The physiological function of epithelia is transport of ions, nutrients, and fluid either in secretory or absorptive direction. All of these processes are closely related to cell volume changes, which are thus an integrated part of epithelial function. Transepithelial transport and cell volume regulation both rely on the spatially and temporally coordinated function of ion channels and transporters. In healthy epithelia, specific ion channels/transporters localize to the luminal and basolateral membranes, contributing to functional epithelial polarity. In pathophysiological processes such as cancer, transepithelial and cell volume regulatory ion transport are dys-regulated. Furthermore, epithelial architecture and coordinated ion transport function are lost, cell survival/death balance is altered, and new interactions with the stroma arise, all contributing to drug resistance. Since altered expression of ion transporters and channels is now recognized as one of the hallmarks of cancer, it is timely to consider this especially for epithelia. Epithelial cells are highly proliferative and epithelial cancers, carcinomas, account for about 90% of all cancers.
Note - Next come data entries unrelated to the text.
(** C27. [check], with the database answering: it succeeds, having read exactly the
    RUNNING applications and worked through them one by one.  One whose health check in
    this run got a good answer keeps its row; one whose four attempts all failed, or
    that has no address, becomes FAILED without an address, which is written before the
    next application is looked at.  No other row changes, and the cache does not. *)
Theorem check_spec (w w0 : W) :
  healthy w -> exec MigrateUp w = (Ok tt, w0) ->
  let '(r, w') := run check w in
  r = Ok tt /\ cache w' = cache w /\
  exists apps h ms,
    run_trace check w = [Ev MigrateUp (Ok tt); Ev (Db (All [StateEq RUNNING])) (Ok apps)] ++ h /\
    (forall m, m ∈ apps <-> rows w !! id m = Some m /\ state m = RUNNING) /\ NoDup apps /\
    check_run apps h ms /\
    (forall m, m ∈ ms -> rows w' !! id m = Some m) /\
    (forall k, (forall m, rows w !! k = Some m -> state m <> RUNNING) -> rows w' !! k = rows w !! k).
Proof.
  intros Hw Hm. unfold check, ensure_db, try_bind, map_err_m, do. cbn [bind run run_trace]. rewrite Hm.
  cbn [map_err bind run run_trace].
  pose proof (exec_rows MigrateUp w ltac:(done)) as Hr0. pose proof (exec_healthy MigrateUp w Hw) as Hh0.
  pose proof (exec_cache_frame MigrateUp w ltac:(done)) as Hc0. rewrite Hm in *. cbn [snd] in *.
  destruct (exec_db_cases (All [StateEq RUNNING]) w0) as (r & w1 & -> & Hp & Hc1 & Hh1 & Ha1).
  destruct (Ha1 Hh0 I) as [apps ->]. destruct Hp as [Hr1 Happs]. cbn [map_err bind run run_trace].
  rewrite Hr0 in *. pose proof (rows_keyed w) as Hk.
  assert (Hin : forall m, m ∈ apps <-> rows w !! id m = Some m /\ state m = RUNNING).
  { intros m. rewrite Happs, in_selected by done. simpl. by rewrite andb_true_r, bool_decide_eq_true. }
  assert (Hnd : NoDup (id <$> apps)) by (rewrite Happs; by apply NoDup_selected_ids).
  rewrite run_bind, run_trace_bind.
  pose proof (run_check_apps apps 0 w1 (Hh1 Hh0) Hnd) as Hrun.
  destruct (run (check_apps apps 0) w1) as [r w']. cbn [fst snd].
  destruct Hrun as (Hok & Hc' & ms & Hms & Hother & Hchk); [intros m Hmi; rewrite Hr1; by apply Hin|].
  destruct r as [n|e]; [|done]. cbn [run run_trace]. rewrite app_nil_r. split; [done|]. split; [congruence|].
  exists apps, (run_trace (check_apps apps 0) w1), ms.
  split_and!; [done|done|by eapply NoDup_fmap_1|done|by intros m Hmm; apply Hchk|].
  intros k Hno. rewrite Hother, Hr1; [done|]. intros (m' & -> & Hm')%list_elem_of_fmap.
  apply Hin in Hm' as [Hm' Hrun]. by destruct (Hno _ Hm').
Qed.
In this review we will focus on ion transporters and channels with key physiological functions in epithelia and known roles in the development of cancer in these tissues. Their roles in cell survival, cell cycle progression, and development of drug resistance in epithelial cancers will be discussed.

Keywords: Cl− channels; K+ channels; breast cancer; drug resistance; pancreatic cancer; secretion; stroma; tumour microenvironment.

Figure 1

The development of epithelial cancer and roles of ion transport and cell volume. (A) Normal secreting epithelium showing net movements of ions and fluid across the basolateral and luminal membranes. Black arrows show the movement of ions and fluid across cell membranes. The insert shows the detailed model of a cell with basic ion channels and transporters that operate, for example, in pancreatic ducts, but are also applicable to other secreting epithelia. The luminal Cl⁻ channels include CFTR and TMEM16A/ANO1, as well as a SLC26 family Cl⁻/HCO⁻₃ exchanger. The basolateral membrane contains the Na⁺/K⁺/2Cl⁻ transporter NKCC1, SLC7 family Na⁺-HCO⁻₃ cotransporters (NBCs), and the Na⁺/H⁺ exchanger NHE1. The epithelium also expresses H⁺/K⁺ pumps, as well as several types of K⁺ channels such as IK-KCa3.1, BK-KCa1.1, KCNQ1 and voltage-activated K⁺ channels, some of which may be expressed on both luminal and basolateral membranes. The major Ca²⁺ and cAMP signalling pathways are not elaborated and for simplicity, Ca²⁺ -channels/transporters and aquaporins are not included. (B) Carcinogenesis and postulated dysregulation of cells volume and secretion. Increased activity of fibroblastic cells, such as cancer associated fibroblasts (CAFs) and pancreatic stellate cells (PSCs) (green). (C) The epithelial-to-mesenchymal (EMT) transition showing cells that loose apico-basal polarity and the appearance of some ion transporters from the lumimal membrane in the rear of the cells and some from the basolateral membrane in the leading edge, contributing to driving cell migration. (D) Progression to cancer, showing tumor with extensive fibrosis (gray), fibrogenic cells (green) and immune cells (blue). (Blood vessels are not shown). In the center of the tumor cells may die, while surrounding cells are proliferating and cell volume and corresponding ion transport is up-regulated (see the text).

Figure 2

Ion channels and transporters and cell volume changes associated in normal and cancer cells. Cell sizes refer to expected cell volume changes and lengths of arrows on cells indicates up- or down-regulation or ion transporters/channels. Resistance to apoptosis is associated with down-regulation of several channels and inhibition of some channels (asterisks) induces resistance to apoptosis. In proliferation, several transporters and channels are up-regulated and over-expressed in cancer (see text). The right part of the figure shows ion transporters and channels that would lead to cell volume increase and those in the lower part indicate those that would lead to cell volume decrease. Large arrows next to named ion channels/transporters indicate their up- or down-regulation in cancer. Chronic activation of ion transport may lead to cell death. Dynamic activation or suppression of ion transport/cell volume with specific signals, in time or in given cells may lead to cancer development and progression.